Saved data entries
--- START ---
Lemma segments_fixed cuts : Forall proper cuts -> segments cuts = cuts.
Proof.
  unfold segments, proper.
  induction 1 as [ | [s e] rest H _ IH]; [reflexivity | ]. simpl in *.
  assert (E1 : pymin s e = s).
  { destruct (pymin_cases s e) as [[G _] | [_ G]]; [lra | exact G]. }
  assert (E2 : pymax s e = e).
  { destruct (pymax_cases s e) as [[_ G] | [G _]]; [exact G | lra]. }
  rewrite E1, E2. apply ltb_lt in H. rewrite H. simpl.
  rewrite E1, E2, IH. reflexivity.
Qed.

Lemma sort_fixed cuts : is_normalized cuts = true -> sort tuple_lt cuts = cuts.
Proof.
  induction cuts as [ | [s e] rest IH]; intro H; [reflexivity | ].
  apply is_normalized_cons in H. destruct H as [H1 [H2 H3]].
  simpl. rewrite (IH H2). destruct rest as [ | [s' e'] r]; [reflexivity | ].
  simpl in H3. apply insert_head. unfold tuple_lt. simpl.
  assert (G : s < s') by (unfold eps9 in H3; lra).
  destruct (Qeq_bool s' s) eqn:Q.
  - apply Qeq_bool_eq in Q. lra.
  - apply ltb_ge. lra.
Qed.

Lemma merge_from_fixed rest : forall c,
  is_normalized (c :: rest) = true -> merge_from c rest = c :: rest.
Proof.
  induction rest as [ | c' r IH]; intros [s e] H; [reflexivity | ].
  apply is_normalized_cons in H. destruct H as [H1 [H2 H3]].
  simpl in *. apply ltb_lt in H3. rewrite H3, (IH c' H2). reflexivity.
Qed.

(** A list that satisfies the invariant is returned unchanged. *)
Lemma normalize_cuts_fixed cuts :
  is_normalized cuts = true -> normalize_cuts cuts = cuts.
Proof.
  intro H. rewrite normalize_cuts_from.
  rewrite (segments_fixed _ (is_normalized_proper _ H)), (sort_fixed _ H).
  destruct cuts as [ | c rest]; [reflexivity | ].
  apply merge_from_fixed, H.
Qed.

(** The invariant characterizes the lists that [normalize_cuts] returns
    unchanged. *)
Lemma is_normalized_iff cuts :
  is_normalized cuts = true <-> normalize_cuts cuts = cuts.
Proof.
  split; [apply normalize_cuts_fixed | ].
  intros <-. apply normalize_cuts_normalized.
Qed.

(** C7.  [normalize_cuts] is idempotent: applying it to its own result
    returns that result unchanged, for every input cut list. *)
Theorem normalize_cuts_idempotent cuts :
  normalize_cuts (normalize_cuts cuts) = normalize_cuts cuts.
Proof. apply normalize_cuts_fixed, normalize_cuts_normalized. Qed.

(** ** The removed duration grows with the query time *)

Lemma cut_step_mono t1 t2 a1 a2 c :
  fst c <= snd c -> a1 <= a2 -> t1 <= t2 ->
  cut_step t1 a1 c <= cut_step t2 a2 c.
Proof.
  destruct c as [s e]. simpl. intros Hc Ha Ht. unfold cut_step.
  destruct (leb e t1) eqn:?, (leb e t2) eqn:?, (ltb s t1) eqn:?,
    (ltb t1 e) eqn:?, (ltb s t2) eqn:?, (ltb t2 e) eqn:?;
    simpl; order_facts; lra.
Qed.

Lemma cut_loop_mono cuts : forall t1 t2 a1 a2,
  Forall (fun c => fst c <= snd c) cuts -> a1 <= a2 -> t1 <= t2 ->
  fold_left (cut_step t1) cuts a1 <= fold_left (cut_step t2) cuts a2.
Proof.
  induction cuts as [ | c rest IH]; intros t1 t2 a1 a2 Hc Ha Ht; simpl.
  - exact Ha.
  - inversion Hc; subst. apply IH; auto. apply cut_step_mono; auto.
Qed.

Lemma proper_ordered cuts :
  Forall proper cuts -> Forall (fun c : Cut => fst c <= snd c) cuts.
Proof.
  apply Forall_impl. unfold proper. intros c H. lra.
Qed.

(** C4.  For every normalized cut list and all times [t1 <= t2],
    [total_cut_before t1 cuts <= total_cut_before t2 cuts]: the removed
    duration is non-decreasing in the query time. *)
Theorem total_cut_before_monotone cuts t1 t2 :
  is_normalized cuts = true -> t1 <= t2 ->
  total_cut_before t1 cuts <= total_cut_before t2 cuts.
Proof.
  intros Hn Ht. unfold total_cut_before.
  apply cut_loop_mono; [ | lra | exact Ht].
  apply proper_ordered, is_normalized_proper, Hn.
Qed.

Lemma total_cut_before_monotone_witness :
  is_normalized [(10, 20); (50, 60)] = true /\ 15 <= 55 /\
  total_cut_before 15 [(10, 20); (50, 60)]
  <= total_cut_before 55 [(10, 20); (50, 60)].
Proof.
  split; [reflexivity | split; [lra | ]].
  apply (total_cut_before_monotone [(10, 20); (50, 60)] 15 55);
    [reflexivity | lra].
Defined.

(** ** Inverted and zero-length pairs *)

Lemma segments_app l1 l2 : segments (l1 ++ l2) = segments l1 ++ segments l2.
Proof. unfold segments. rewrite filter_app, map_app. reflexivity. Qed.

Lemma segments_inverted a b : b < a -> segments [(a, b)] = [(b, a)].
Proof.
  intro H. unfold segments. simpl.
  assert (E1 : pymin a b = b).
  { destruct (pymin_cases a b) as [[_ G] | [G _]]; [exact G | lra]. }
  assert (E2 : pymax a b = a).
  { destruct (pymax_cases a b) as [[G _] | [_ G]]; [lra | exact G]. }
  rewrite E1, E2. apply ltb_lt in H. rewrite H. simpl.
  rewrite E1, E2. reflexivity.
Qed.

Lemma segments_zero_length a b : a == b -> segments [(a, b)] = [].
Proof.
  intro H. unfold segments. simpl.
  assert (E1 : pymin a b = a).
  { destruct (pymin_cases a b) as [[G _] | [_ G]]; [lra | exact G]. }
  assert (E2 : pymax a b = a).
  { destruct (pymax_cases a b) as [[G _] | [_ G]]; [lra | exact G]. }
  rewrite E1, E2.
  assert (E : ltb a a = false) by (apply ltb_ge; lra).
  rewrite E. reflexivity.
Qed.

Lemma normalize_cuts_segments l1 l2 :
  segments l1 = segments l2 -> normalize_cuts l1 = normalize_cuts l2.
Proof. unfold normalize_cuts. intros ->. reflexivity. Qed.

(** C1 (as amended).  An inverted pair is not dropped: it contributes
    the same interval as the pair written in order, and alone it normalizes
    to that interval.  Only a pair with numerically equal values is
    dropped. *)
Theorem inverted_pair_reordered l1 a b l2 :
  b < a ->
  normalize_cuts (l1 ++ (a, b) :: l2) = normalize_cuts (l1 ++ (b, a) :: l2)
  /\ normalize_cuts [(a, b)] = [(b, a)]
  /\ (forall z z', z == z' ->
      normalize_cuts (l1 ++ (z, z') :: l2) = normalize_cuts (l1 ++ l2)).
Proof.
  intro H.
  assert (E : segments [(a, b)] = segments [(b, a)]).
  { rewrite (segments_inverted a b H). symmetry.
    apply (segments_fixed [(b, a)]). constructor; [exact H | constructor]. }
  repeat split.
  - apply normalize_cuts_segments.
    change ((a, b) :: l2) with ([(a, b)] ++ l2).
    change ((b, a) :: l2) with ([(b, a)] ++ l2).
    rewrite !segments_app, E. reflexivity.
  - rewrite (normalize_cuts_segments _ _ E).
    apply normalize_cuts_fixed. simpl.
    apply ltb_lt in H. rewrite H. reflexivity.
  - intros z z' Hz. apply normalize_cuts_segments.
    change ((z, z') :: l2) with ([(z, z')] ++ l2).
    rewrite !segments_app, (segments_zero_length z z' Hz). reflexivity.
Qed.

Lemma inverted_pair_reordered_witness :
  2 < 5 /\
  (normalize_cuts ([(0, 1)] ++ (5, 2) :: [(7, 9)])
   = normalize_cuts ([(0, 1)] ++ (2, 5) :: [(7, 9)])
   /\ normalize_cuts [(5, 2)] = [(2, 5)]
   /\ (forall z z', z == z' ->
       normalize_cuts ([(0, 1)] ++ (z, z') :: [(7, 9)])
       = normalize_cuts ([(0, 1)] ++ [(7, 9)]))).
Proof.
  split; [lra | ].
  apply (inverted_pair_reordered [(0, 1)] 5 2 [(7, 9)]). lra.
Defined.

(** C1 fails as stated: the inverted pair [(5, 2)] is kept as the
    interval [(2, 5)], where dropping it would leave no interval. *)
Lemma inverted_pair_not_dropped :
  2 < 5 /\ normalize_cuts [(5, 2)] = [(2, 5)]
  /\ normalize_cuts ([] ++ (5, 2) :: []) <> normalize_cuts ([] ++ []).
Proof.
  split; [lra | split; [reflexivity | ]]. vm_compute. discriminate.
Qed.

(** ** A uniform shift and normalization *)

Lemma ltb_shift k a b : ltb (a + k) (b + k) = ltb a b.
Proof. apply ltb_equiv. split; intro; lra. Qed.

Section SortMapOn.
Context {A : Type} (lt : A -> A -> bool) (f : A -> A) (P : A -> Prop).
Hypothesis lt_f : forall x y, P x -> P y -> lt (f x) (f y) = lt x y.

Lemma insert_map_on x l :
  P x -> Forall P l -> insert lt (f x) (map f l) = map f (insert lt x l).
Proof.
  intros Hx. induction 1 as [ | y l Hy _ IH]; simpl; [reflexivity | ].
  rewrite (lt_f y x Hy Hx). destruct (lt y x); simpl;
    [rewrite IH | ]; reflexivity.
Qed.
--- END ---
--- START ---
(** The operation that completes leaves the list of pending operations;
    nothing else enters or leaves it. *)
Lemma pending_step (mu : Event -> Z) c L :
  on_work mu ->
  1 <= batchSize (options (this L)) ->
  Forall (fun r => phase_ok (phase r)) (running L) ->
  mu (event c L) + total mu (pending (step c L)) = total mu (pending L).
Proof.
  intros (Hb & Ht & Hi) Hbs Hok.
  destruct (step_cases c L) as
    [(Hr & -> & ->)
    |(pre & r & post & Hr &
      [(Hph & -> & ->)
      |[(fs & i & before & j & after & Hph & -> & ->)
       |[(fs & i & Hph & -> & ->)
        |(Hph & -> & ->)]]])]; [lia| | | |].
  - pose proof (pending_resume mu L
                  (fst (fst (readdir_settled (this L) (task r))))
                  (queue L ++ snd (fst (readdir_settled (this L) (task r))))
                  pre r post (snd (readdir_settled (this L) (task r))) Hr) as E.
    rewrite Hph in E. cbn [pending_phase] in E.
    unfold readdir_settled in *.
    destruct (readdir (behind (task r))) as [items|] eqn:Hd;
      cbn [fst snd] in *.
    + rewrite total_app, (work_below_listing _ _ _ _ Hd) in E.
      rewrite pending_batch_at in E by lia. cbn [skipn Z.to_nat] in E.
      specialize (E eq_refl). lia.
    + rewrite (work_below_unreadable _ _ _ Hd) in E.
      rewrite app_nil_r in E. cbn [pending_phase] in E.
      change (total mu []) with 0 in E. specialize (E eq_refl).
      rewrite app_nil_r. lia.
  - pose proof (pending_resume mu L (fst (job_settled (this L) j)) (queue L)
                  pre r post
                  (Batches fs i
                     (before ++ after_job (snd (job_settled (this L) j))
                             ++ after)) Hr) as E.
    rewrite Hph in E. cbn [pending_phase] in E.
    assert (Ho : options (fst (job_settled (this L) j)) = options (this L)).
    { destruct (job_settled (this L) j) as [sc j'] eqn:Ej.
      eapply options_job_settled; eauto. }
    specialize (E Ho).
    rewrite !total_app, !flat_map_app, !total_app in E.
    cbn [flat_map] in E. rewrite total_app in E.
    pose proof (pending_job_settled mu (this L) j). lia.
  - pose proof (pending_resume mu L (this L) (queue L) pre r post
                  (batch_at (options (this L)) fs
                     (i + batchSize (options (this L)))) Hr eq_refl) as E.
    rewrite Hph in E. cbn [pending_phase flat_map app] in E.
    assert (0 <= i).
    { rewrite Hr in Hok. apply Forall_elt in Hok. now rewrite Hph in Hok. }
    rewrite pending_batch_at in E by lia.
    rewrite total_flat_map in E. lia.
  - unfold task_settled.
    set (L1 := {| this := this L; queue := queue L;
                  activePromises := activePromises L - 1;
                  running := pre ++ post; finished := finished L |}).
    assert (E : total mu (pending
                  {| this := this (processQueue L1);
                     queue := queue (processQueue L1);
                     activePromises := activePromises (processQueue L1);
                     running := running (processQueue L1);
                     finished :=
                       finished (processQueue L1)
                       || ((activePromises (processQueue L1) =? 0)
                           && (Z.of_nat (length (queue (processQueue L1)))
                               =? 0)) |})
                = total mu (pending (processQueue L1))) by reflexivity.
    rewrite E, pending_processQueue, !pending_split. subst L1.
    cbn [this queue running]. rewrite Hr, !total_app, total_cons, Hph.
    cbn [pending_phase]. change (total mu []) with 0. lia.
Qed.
--- END ---
--- START ---
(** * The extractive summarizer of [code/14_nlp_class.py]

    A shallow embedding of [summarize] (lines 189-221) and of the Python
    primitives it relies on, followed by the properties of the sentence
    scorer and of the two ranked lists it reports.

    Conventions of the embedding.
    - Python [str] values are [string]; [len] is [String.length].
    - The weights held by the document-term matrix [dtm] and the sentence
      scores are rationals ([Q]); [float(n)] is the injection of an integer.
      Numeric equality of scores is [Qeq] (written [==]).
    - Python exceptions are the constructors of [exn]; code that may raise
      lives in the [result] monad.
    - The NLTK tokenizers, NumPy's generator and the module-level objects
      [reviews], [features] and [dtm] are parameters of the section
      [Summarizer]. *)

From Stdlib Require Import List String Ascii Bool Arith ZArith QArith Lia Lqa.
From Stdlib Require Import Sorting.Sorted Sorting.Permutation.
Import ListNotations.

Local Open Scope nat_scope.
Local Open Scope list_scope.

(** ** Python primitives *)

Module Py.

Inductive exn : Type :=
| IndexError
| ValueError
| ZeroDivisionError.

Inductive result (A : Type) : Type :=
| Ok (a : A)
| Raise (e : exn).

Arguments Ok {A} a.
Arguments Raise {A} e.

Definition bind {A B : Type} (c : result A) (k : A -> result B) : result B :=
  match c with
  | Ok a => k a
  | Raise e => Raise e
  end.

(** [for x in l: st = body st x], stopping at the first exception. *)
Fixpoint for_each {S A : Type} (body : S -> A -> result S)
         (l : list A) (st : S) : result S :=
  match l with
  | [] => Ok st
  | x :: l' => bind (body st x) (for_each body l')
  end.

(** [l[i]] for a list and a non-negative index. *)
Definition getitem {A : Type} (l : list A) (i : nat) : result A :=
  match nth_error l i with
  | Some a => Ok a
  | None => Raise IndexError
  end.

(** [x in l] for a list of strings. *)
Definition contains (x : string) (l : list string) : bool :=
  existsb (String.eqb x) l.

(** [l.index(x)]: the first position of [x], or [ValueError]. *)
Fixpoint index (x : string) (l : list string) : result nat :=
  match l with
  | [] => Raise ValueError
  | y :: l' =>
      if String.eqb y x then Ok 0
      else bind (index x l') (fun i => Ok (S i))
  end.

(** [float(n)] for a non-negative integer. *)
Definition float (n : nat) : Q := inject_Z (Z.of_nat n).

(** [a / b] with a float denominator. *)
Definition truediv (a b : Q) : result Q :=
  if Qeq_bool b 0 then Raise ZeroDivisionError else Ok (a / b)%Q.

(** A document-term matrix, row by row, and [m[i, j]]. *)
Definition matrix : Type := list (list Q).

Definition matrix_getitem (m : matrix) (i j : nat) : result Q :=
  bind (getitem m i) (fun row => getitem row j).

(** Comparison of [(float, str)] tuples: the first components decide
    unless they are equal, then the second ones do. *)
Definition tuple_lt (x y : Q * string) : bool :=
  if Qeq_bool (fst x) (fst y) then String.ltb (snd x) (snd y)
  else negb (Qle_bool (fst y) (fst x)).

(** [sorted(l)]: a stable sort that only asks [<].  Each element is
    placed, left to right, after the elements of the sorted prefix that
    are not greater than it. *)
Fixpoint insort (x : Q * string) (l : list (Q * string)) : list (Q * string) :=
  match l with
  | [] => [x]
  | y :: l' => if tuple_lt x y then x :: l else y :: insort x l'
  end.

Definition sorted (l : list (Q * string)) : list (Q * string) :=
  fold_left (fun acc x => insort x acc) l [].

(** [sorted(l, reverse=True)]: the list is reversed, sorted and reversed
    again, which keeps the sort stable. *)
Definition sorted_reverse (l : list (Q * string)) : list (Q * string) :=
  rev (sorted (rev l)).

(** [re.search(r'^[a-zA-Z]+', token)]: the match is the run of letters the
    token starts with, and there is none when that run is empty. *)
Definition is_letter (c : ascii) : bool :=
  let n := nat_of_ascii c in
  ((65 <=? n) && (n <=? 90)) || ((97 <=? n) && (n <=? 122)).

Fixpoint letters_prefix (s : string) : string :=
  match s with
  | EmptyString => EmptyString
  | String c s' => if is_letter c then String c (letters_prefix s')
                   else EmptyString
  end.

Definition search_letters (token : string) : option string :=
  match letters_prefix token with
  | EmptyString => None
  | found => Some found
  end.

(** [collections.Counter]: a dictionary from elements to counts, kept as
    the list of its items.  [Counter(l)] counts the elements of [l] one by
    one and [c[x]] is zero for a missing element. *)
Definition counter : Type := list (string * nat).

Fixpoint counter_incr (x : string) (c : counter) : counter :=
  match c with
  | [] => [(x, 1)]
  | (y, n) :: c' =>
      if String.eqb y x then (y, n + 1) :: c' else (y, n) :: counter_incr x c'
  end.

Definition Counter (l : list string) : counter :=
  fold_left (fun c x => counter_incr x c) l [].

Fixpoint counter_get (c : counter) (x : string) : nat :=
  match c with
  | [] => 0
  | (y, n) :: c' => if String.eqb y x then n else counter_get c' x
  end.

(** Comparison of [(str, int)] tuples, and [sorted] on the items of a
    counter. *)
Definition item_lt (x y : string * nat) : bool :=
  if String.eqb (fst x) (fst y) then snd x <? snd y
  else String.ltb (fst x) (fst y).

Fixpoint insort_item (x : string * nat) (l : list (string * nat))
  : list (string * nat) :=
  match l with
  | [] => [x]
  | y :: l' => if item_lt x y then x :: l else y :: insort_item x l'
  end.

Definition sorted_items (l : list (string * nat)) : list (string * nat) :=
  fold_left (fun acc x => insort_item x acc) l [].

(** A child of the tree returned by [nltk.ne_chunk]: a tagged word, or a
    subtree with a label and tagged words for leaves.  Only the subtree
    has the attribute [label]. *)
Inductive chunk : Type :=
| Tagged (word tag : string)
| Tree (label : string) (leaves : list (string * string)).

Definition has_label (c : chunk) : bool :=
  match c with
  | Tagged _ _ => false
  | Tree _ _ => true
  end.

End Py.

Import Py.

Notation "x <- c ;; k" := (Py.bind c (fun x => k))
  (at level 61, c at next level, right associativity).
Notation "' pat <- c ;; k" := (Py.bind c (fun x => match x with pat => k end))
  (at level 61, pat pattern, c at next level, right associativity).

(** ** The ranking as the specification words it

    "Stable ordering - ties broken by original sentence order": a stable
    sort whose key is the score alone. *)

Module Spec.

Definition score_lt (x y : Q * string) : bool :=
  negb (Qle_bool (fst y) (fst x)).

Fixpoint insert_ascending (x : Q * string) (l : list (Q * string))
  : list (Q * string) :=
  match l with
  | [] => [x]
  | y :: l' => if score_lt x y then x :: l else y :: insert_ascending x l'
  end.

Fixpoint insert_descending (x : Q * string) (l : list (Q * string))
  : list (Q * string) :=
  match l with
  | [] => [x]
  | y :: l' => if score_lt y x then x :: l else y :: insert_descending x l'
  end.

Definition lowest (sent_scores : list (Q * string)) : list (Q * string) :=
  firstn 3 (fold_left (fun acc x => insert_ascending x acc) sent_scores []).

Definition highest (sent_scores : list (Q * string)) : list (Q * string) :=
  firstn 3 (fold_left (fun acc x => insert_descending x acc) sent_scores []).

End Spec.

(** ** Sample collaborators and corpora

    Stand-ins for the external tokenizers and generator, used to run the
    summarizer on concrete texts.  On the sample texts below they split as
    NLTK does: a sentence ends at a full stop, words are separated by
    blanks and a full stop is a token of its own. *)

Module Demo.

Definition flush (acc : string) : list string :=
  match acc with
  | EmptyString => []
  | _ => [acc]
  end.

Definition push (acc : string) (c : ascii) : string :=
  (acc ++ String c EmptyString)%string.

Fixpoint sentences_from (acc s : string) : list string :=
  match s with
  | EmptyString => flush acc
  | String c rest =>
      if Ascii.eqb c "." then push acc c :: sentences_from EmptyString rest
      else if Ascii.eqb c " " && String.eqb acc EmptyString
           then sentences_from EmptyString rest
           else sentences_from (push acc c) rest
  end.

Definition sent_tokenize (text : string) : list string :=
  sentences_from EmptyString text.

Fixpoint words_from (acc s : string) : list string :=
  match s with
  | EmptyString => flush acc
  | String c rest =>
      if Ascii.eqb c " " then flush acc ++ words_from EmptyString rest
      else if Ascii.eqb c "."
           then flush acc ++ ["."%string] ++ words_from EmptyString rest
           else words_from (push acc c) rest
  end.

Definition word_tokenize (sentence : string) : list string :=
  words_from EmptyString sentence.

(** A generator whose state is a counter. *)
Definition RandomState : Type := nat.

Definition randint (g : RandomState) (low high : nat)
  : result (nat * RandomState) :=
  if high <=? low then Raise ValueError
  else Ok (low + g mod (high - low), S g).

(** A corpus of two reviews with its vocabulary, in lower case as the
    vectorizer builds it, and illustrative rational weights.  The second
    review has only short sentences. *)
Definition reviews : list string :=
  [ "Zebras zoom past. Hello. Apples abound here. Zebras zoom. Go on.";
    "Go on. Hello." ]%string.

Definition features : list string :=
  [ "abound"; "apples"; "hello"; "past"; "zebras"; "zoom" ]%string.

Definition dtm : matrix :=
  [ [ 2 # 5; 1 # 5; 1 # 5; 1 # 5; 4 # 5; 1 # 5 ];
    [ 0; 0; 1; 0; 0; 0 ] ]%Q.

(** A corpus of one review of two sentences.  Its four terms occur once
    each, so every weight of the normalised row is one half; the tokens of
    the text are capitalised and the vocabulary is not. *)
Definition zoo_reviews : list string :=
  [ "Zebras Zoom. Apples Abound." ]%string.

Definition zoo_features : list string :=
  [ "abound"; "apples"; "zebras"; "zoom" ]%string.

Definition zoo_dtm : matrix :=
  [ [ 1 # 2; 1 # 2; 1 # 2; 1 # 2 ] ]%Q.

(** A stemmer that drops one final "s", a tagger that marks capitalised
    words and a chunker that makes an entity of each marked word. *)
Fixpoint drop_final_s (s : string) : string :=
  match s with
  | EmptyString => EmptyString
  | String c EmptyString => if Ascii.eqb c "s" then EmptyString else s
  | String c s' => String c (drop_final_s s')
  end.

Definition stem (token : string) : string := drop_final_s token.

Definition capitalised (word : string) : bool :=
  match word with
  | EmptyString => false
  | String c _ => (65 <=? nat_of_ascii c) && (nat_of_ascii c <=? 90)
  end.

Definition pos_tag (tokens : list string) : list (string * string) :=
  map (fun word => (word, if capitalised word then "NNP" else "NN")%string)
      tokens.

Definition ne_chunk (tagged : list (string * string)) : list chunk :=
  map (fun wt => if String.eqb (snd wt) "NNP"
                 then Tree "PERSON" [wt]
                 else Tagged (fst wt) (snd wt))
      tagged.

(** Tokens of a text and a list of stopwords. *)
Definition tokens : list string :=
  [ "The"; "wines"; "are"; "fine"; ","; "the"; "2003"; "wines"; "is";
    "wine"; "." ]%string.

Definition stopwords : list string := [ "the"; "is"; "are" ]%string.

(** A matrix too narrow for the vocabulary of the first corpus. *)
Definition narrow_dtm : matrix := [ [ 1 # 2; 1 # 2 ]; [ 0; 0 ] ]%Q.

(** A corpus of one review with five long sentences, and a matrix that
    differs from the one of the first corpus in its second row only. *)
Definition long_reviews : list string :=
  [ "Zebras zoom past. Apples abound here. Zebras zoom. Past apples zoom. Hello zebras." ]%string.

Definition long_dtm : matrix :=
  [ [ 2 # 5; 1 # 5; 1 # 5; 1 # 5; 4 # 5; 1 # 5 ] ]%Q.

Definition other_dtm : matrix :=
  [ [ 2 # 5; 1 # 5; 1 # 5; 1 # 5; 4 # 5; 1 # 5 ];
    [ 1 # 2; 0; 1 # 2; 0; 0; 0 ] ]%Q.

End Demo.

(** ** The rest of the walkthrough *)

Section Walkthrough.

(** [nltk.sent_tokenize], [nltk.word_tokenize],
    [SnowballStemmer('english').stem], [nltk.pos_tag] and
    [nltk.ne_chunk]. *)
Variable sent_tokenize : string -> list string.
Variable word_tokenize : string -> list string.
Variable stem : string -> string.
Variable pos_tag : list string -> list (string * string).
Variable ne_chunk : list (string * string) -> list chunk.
--- END ---
*WORK REQUIRED*
The answer must consist of every line from the entries above that contains the string "Variable".

*OUTPUT*
Variable sent_tokenize : string -> list string.
Variable word_tokenize : string -> list string.
Variable stem : string -> string.
Variable pos_tag : list string -> list (string * string).
Variable ne_chunk : list (string * string) -> list chunk.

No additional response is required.